Lower Merion School's Report Says IT Dept. Did It, But Didn't Inhale
PSandusky writes "A report issued by the Lower Merion School District's chosen law firm blames the district's IT department for the laptop webcam spying scandal. In particular, the report mentions lax IT policies and record-keeping as major problems that enabled the spying. Despite thousands of e-mails and images to the contrary, the report also maintains that no proof exists that anyone in IT viewed images captured by the webcams."
The report was written by the law firm that is defending the school district. Consequently it is attempting to spin everything in the most favourable light to the school district. Any attempt to pin the fault on rogue individuals in the IT department might just be an attempt to minimize liability.
I simply don't trust the report.
The "independent" report was written by a law firm hired by the school system.
The IT guy made forum posts talking about the "security" system.
The school used the software to do more that locate and retrieve lost or stolen laptops with all this starting because one student was accused of dealing "drugs" (aka Mike & Ike candy) based on a captured image.
This report is just posturing by adults who should know better but who have stupidly done something unethical and illegal.
The adults involved should be subject to a "zero tolerance" interpretation of the law. They can make new friends in prison and learn a trade since they won't again be employed in education in their lifetime.
"I believe in Karma. That means I can do bad things to people all day long and I assume they deserve it." : Dogbert
God is always watching you.
No, God is always watching you because you're probably up to no good. For the rest of us it's the "honor system".
To be clear, this was a report done by a law firm retained by the school district to "investigate" the situation. One shouldn't take it as conclusive or impartial.
Additionally there is plenty of evidence that IT staff did view the images as is shown in their emails. the report concludes that "there was no evidence of spying" but acknowledges that there would be no way to obtain evidence that spying was or wasn't happening. there were numerous incidents where the software was engaged, but for no known reason, and several times when it was engaged but there is no record of who made the request, or in some cases, of who actually turned it on.
it also doesn't lend credibility that they purged the entire LanRev TheftTracker database some months before this issue, destroying much of what would have been evidence in this case.
Indeed. The figures from all the countries that aren't stuck the wild west bear it out. It's rare a week passes in England without some silly bugger driving the wrong way up a "motorway" and plowing into a schoolbus.
Confucius say, "Find worm in apple - bad. Find half a worm - worse."
Unless the IT department personnel have copies of email threads which include them vehemently opposing this policy, I have little sympathy for them.
Actually, they have pretty much the exact opposite. It turns out a student intern researched the LanRev software capabilities and was quite concerned about the potential for abuse, and sent an E-mail expressing their concerns to IT management. And of course the "adults" brushed off this student's concerns, and guess what? The student pretty much predicted the entire mess the school system's involved in now ahead of time, they should have listened to them.
Are you just not familiar with the terms "access" and "control"? That was a ludicrous question that goes beyond hyperbolic. The Governor doesn't have access to school networks and resources unless given to him. It's not his job to do it, either. That's him out on both strikes. On a cursory use of logic, anyone involved with the decision to include the software originally, anyone involved in deploying it, and anyone with a user account capable of accessing that part of the network gets scrutiny.

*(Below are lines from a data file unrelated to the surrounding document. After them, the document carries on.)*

(** Every slot is open, or assigned to a team its group was tried for. *)
Definition allowed (l : list Z) : Prop :=
  ∀ i t, l !! i = Some t → t = -1 ∨ ∃ g, base !! i = Some g ∧ t ∈ teams_of CanJoin g.
Record sound (p : Proposal) : Prop := {
  sound_allowed : allowed (assigment p);
  sound_length : (length (assigment p) ≤ length base)%nat;
  sound_open : unassignedCounter p = open_slots (assigment p);
  sound_range : unassignedCounter p ≤ PERFORMANCE_GROUPS_PER_ITERATION }.
(** The proposal found from [current]. *)
Record found (current p : Proposal) : Prop := {
  found_sound : sound p;
  found_quality : quality p = Quality (assigment p);
  found_good : good (quality p);
  found_length : length (assigment p) = length (assigment current);
  found_less : unassignedCounter p < unassignedCounter current }.

Lemma teams_of_range g t : t ∈ teams_of CanJoin g → 0 ≤ t ≤ 2.
Proof. intros [_ Ht]%list_elem_of_filter. rewrite !elem_of_cons, elem_of_nil in Ht. lia. Qed.
Lemma stay_tried g : 2 ∈ teams_of CanJoin g.
Proof. apply list_elem_of_filter. split; [done|set_solver]. Qed.

Lemma sound_assign p slot g t q :
  sound p → assigment p !! slot = Some (-1) → base !! slot = Some g → t ∈ teams_of CanJoin g →
  sound (mkProposal (<[slot := t]> (assigment p)) q (unassignedCounter p - 1)).
Proof.
  intros [Ha Hl Ho Hr] Hs Hg Ht. split; cbn.
  - intros i x. destruct (decide (slot = i)) as [<-|Hi]; [|rewrite list_lookup_insert_ne by done; apply Ha].
    rewrite list_lookup_insert_eq by (by eapply lookup_lt_Some). intros [= <-]. right. by exists g.
  - by rewrite length_insert.
  - rewrite open_slots_insert; [lia|done|]. apply teams_of_range in Ht. lia.
  - lia.
Qed.

(** The slots with their groups. *)
Lemma slots_elem p index s g :
  sound p → (s, g) ∈ drop index (slots base p) → base !! s = Some g ∧ (index ≤ s)%nat ∧ is_Some (assigment p !! s).
Proof.
  intros Hp [k Hk]%list_elem_of_lookup. rewrite lookup_drop in Hk. unfold slots in Hk.
  rewrite list_lookup_imap in Hk. apply fmap_Some in Hk as (g' & Hg & Hx). injection Hx as -> ->.
  apply lookup_take_Some in Hg as [Hg Hl]. split; [done|]. split; [lia|]. by apply lookup_lt_is_Some.
Qed.
Lemma open_slot p s : sound p → is_Some (assigment p !! s) → (0 <=? default 0 (assigment p !! s)) = false → assigment p !! s = Some (-1).
Proof.
  intros Hp [t Ht]. rewrite Ht. cbn. intros ?. b2p. destruct (sound_allowed p Hp s t Ht) as [->|(g & _ & Hg)]; [done|].
  apply teams_of_range in Hg. lia.
Qed.

(** ** One round is the best of its candidates *)
Definition better (best candidate : Proposal) : Proposal :=
  if f64_ltb (quality best) (quality candidate) then candidate else best.
Definition attempt (depth : nat) (current : Proposal) (slot : nat) (team : Z) : Proposal :=
  let unassigned := unassignedCounter current - 1 in
  let assigned := <[slot := team]> (assigment current) in
  match depth with
  | O => mkProposal assigned (Quality assigned) unassigned
  | S depth =>
    if unassigned =? 0 then mkProposal assigned (Quality assigned) unassigned
    else FindProposal_at depth (mkProposal assigned (quality current) unassigned) slot
  end.
Definition attempts (depth : nat) (current : Proposal) (index : nat) : list Proposal :=
  drop index (slots base current) ≫= λ x,
    if 0 <=? default 0 (assigment current !! x.1) then []
    else attempt depth current x.1 <$> teams_of CanJoin x.2.
Lemma FindProposal_best depth current index :
  FindProposal_at depth current index = foldl better fresh (attempts depth current index).
Proof.
  unfold attempts. destruct depth; cbn [BgMatchmaking.FindProposal_at]; generalize fresh;
    (induction (drop index _) as [|x l IH]; intros b; [done|]); cbn [foldl mbind list_bind];
    rewrite foldl_app, IH; f_equal; (destruct (0 <=? _); [done|]); revert b;
    (induction (teams_of CanJoin x.2) as [|t k IHk]; intros b; [done|apply IHk]).
Qed.

Lemma candidate_inv c depth current index :
  sound current → c ∈ attempts depth current index →
  ∃ slot g team, c = attempt depth current slot team ∧ assigment current !! slot = Some (-1) ∧
    base !! slot = Some g ∧ team ∈ teams_of CanJoin g.
Proof.
  intros Hs (x & Hc & Hx)%list_elem_of_bind. destruct x as [s g].
  apply (slots_elem _ _ _ _ Hs) in Hx as (Hg & _ & Hx). cbn in *. case_match eqn:E; [by apply not_elem_of_nil in Hc|].
  apply list_elem_of_fmap in Hc as (t & -> & Ht). exists s, g, t. eauto using open_slot.
Qed.

(** The best of some proposals. *)
Lemma best_of_member l b : foldl better b l = b ∨ (foldl better b l ∈ l ∧ good (quality (foldl better b l))).
Proof.
  revert b. induction l as [|c l IH]; intros b; [by left|]. cbn. destruct (IH (better b c)) as [->|[H Hg]]; [|set_solver].
  unfold better. destruct (f64_ltb _ _) eqn:E; [|by left]. right. split; [set_solver|]. by eapply good_above.
Qed.
Lemma best_of_above l b x : f64_ltb (quality b) x = false → f64_ltb (quality (foldl better b l)) x = false.
Proof.
  revert b. induction l as [|c l IH]; intros b Hb; [done|]. cbn. apply IH. unfold better.
  destruct (f64_ltb (quality b) (quality c)) eqn:E; [|done]. destruct (f64_ltb (quality c) x) eqn:E'; [|done].
  by rewrite (f64_ltb_trans _ _ _ E E') in Hb.
Qed.
Lemma best_of_max l b c : c ∈ l → f64_ltb (quality (foldl better b l)) (quality c) = false.
Proof.
  revert b. induction l as [|d l IH]; intros b Hc; [by apply not_elem_of_nil in Hc|].
  apply elem_of_cons in Hc as [<-|Hc]; [|by apply IH]. cbn. apply best_of_above. unfold better.
  destruct (f64_ltb (quality b) (quality c)) eqn:E; [apply f64_ltb_irrefl|done].
Qed.

(** ** What one round answers *)
Lemma fresh_not_good : ¬ good (quality fresh).
Proof. done. Qed.
Lemma sound_fresh : sound fresh.
Proof.
  assert (∀ i t, assigment fresh !! i = Some t → t = -1) as Hf by (intros i t [-> _]%lookup_replicate; done).
  split; cbn -[Z.min]; [intros i t Ht; left; eauto|rewrite length_replicate; lia| |lia].
  rewrite open_slots_replicate. unfold PERFORMANCE_GROUPS_PER_ITERATION. lia.
Qed.
(** Rounds assign groups that were open, and nothing else. *)
Lemma round_found depth current index :
  sound current → FindProposal_at depth current index = fresh ∨ found current (FindProposal_at depth current index).
Proof.
  revert current index. induction depth as [|depth IH]; intros current index Hs; rewrite FindProposal_best;
    (edestruct best_of_member as [->|[Hm Hg]]; [by left|right]);
    remember (foldl better _ _) as r; clear Heqr;
    apply candidate_inv in Hm as (s & g & t & -> & Ho & Hb & Ht); try done; unfold attempt in *.
  - split; cbn; [by apply sound_assign with g|done|done|by rewrite length_insert|lia].
  - case_bool; [split; cbn; [by apply sound_assign with g|done|done|by rewrite length_insert|lia]|].
    edestruct (IH _ s (sound_assign current s g t (quality current) Hs Ho Hb Ht)) as [E'|[H1 H2 H3 H4 H5]];
      [by rewrite E' in Hg|]. cbn in *. rewrite length_insert in H4. split; auto; lia.
Qed.

(** ** Progress *)
Lemma slots_elem_2 p index s g :
  base !! s = Some g → (s < length (assigment p))%nat → (index ≤ s)%nat → (s, g) ∈ drop index (slots base p).
Proof.
  intros Hg Hs Hi. apply list_elem_of_lookup. exists (s - index)%nat. rewrite lookup_drop.
  replace (index + (s - index))%nat with s by lia. unfold slots. rewrite list_lookup_imap.
  rewrite lookup_take_lt by done. by rewrite Hg.
Qed.
Definition from (index : nat) (p : Proposal) : Prop := ∀ i, assigment p !! i = Some (-1) → (index ≤ i)%nat.
(** The first open slot. *)
Lemma first_open p index :
  sound p → 0 < unassignedCounter p → from index p →
  ∃ s g, assigment p !! s = Some (-1) ∧ base !! s = Some g ∧ (index ≤ s)%nat ∧ from s p.
Proof.
  intros Hs Hu Hf. destruct (list_find (λ t, t = -1) (assigment p)) as [[s t]|] eqn:E.
  - apply list_find_Some in E as (Ho & -> & Hb). destruct (lookup_lt_is_Some_2 base s) as [g Hg].
    { pose proof (lookup_lt_Some _ _ _ Ho). pose proof (sound_length _ Hs). lia. }
    exists s, g. split_and!; auto. intros i Hi. destruct (decide (s ≤ i)%nat); [done|].
    exfalso. by apply (Hb i (-1)); [|lia|].
  - apply list_find_None in E. rewrite (sound_open _ Hs) in Hu. unfold open_slots in Hu.
    rewrite filter_none in Hu by done. done.
Qed.
Lemma from_assign p s t q u : from s p → t ≠ -1 → from s (mkProposal (<[s := t]> (assigment p)) q u).
Proof.
  intros Hf Ht i. cbn. destruct (decide (s = i)) as [<-|Hi]; [lia|]. rewrite list_lookup_insert_ne by done. apply Hf.
Qed.
Lemma first_candidate depth p index s g t :
  sound p → base !! s = Some g → assigment p !! s = Some (-1) → (index ≤ s)%nat → t ∈ teams_of CanJoin g →
  attempt depth p s t ∈ attempts depth p index.
Proof.
  intros Hs Hg Ho Hi Ht. apply list_elem_of_bind. exists (s, g). split; cbn.
  - rewrite Ho. cbn. by apply list_elem_of_fmap_2.
  - apply slots_elem_2; [done|by eapply lookup_lt_Some|done].
Qed.
Lemma round_max depth current index c :
  c ∈ attempts depth current index → f64_ltb (quality (FindProposal_at depth current index)) (quality c) = false.
Proof. rewrite FindProposal_best. apply best_of_max. Qed.
Lemma round_good depth current index c :
  sound current → c ∈ attempts depth current index → good (quality c) → found current (FindProposal_at depth current index).
Proof.
  intros Hs Hc Hg. destruct (round_found depth current index Hs) as [E|]; [exfalso|done].
  apply round_max in Hc. rewrite E in Hc. unfold good in Hg. cbn in *. congruence.
Qed.
(** Leaving the first open groups out is one of them. *)
Lemma round_progress depth current index :
  sound current → 0 < unassignedCounter current → from index current →
  (∀ l, same_players (assigment current) l → good (Quality l)) →
  found current (FindProposal_at depth current index).
Proof.
  revert current index. induction depth as [|depth IH]; intros current index Hs Hu Hf Hq;
    destruct (first_open current index) as (s & g & Ho & Hg & Hi & Hf'); try done;
    pose proof (same_players_leave _ _ Ho) as Hl;
    (apply (round_good _ _ _ _ Hs (first_candidate _ current index s g 2 Hs Hg Ho Hi (stay_tried g))));
    unfold attempt; [by apply Hq|].
  case_bool; [by apply Hq|]. b2p. apply found_good with (mkProposal (<[s:=2]> (assigment current)) (quality current) (unassignedCounter current - 1)).
  apply IH; cbn; [by apply sound_assign with g; auto using stay_tried|lia|by apply from_assign|].
  intros l H. apply Hq. by etransitivity.
Qed.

From there, you get to either add or remove people based on evidence.
Canada: The US's more awesome sibling.
The Toronto District School Board, incompetent, unethical IT group that it is, one of the largest in North America, under the thumb of Microsoft contracts (hence, bleeding the taxpayers for millions of dollars every year, etc...sigh...and includes harassment and threatening anyone who dares suggesting open source linux stuff, etc.), ROUTINELY spies on all students and staff using any computers in schools. MS made sure that 'decision makers' (i.e. power tripping control freaks, e.g. school principals, etc.) could view the screens of any computers in any school, etc. This spying on people by control freaks is ROUTINE in large school boards, thanks to MS junk and 'marketers', etc., playing on the naivite, ignorance, computer illiteracy, etc. of school board officials. No doubt, everyone and his uncle will claim they 'didn't know', or 'didn't understand', or of course, they were 'thinking of protecting the children' from all that bad 'internet stuff', etc.
Personally, I like Mississippi's idea of enforcing encrypting all email to ensure privacy of communications, etc. such as regular snail mail protections, etc.
A previous article was posted here that mentioned the LED. Because the webcam is only taking a picture, not recording video, the light is only on for perhaps one second at a time. A lot of the students DID notice this but were told/assumed that it was "glitching out" and chalked it up to hardware malfunction. Apparently a few got paranoid and covered it with tape. (turns out they weren't actually paranoid at all)
To a computer illiterate user a blinking light probably doesn't attract a large amount of attention.
-1 disagree is not a modifier for a reason. -1 troll, flaimbait, redundant, overrated are NOT acceptable substitutes.